Política Monetaria

Monthly Monetary Report

Octubre

2011

Published on Nov 9, 2011

Monthly report on the evolution of the monetary base, international reserves and foreign exchange market.

1. Synthesis

• Total means of payment (M2) registered a monthly growth of 0.9% in October (31.2% YoY). The monthly increase was mainly driven by the high dynamism of loans in pesos to the private sector and, to a lesser extent, by the monetary effect of public sector operations, which were partially offset by the contraction generated by the Central Bank’s foreign exchange sales.

• Among deposits, private sector term placements stand out, which showed a growth of 1.6%, accelerating their monthly rate of expansion compared to September. In particular, fixed-term deposits grew in the last fortnight by more than $3,000 million (3%).
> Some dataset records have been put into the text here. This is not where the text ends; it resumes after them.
Lemma map_huge_view_at turns pa va flags V i :
  0 <= i < Z.of_nat turns -> Z.of_nat turns <= 2 ^ 27 -> 0 <= va < 2 ^ 64 -> 0 <= pa < 2 ^ 64 ->
  let v := u64 (va + i * HUGE_PAGE_SIZE) in
  map_huge_view turns pa va flags V (pd_path v) (VIRT_TO_PD_IDX v) =
    Z.lor (u64 (pa + i * HUGE_PAGE_SIZE)) flags.
Proof.
  revert pa va V i. induction turns as [|t IH]; intros pa va V i Hi Ht Hva Hpa v; [lia|].
  cbn [map_huge_view]. destruct (decide (i = 0)) as [->|].
  - unfold v. rewrite !Z.mul_0_l, !Z.add_0_r, (u64_small va), (u64_small pa) by done.
    rewrite map_huge_view_other; [by rewrite decide_True| |apply Z.mod_pos_bound; lia].
    intros j Hj. rewrite u64_step.
    replace (va + HUGE_PAGE_SIZE + j * HUGE_PAGE_SIZE) with (va + (j + 1) * HUGE_PAGE_SIZE) by lia.
    rewrite <- (u64_small va) at 1 by done. rewrite <- (Z.add_0_r va) at 1.
    rewrite <- (Z.mul_0_l HUGE_PAGE_SIZE).
    rewrite !huge_vpn_step. change (2 ^ 27) with 134217728 in *. set (n := va / 2 ^ 21). clearbody n. dlia.
  - specialize (IH (u64 (pa + HUGE_PAGE_SIZE)) (u64 (va + HUGE_PAGE_SIZE))
      (fun q j => if decide (q = pd_path va /\ j = VIRT_TO_PD_IDX va) then Z.lor pa flags else V q j)
      (i - 1) ltac:(lia) ltac:(lia) ltac:(apply Z.mod_pos_bound; lia) ltac:(apply Z.mod_pos_bound; lia)).
    cbv zeta in IH. rewrite !u64_step in IH.
    replace (va + HUGE_PAGE_SIZE + (i - 1) * HUGE_PAGE_SIZE) with (va + i * HUGE_PAGE_SIZE) in IH by lia.
    replace (pa + HUGE_PAGE_SIZE + (i - 1) * HUGE_PAGE_SIZE) with (pa + i * HUGE_PAGE_SIZE) in IH by lia.
    exact IH.
Qed.

(** ** Mapping *)

Section theorems.
Context {owns : kstate -> list Z -> Prop} `{!FrameAllocator (phys_kmalloc 4096 BUDDY_ALLOC) owns}.
Context (root : ptr).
• Loans in pesos to the private sector grew 4.3% ($9,320 million) in October, with increases in all lines, and with a year-on-year increase that remains around 52%. The year-on-year growth rate of commercial loans (57.2%) has been higher since the last quarter of 2010 than that recorded for consumer loans (49.0%).

• Financial institutions reduced their liquidity surpluses, due to decreases in their balances of net passes with the Central Bank and in their holdings of LEBACs and NOBACs (by the equivalent of 0.2 p.p. and 0.7 p.p. of deposits in pesos, respectively). Meanwhile, the assets of the banks that are computed as part of the reserve requirements (cash holdings and current account balances in the BCRA) remained stable, exceeding the requirement by 0.4 p.p. for deposits in pesos.

• The Central Bank continued to intervene in the foreign exchange market to limit the volatility of the exchange rate and facilitate the necessary liquidity, only partially renewing the LEBAC and NOBAC that were maturing, or carrying out buybacks in the secondary market. In the same sense, and in order to promote savings in pesos, the BCRA validated increases in the cut-off interest rates of the LEBACs that it tenders weekly, through an increase in the cut-off interest rates of around 0.6 p.p. for all terms.

• In line with the behavior of interest rates on Central Bank securities, the main interest rates in the money market continued their upward trend. Among passive interest rates, the BADLAR of private banks averaged 17.6% in October, showing an increase of 4.5 p.p. compared to September, while the interest rate of private banks in the segment of up to $100 thousand and short-term was on average 11.7%, 1.5 p.p. above that observed the previous month. In relation to lending rates, there were greater increases in shorter-term commercial lines, the one corresponding to discounted documents registered a monthly increase of 5.7 p.p., standing at 21%, and that of current account advances for amounts greater than $10 million and up to 7 days of term increased 5.2 p.p. to reach 18.2%. On the other hand
, the interest rate on personal loans and that of collateral financing rose 1.1 p.p. and 1 p.p. to reach levels of 31.4% and 20.5%, respectively.

• Interbank market interest rates showed greater volatility. As in July and September, transitory increases were again recorded in the middle of the month, which, although more pronounced, were reversed after a few days, converging to the levels established by the Central Bank in its pass operations.

• The MERVAL index registered a rise of 17.9% to 2,906 points, managing to reverse much of the fall recorded in August and September. There were also significant improvements in the price of public securities. Bonds in the middle and long section of the curve were the best performers, with increases of 15.1% for dollar-denominated species and 11.6% for bonds in pesos, while bonds in the short section of the curve, both in pesos and dollars, registered an increase of around 9.6%.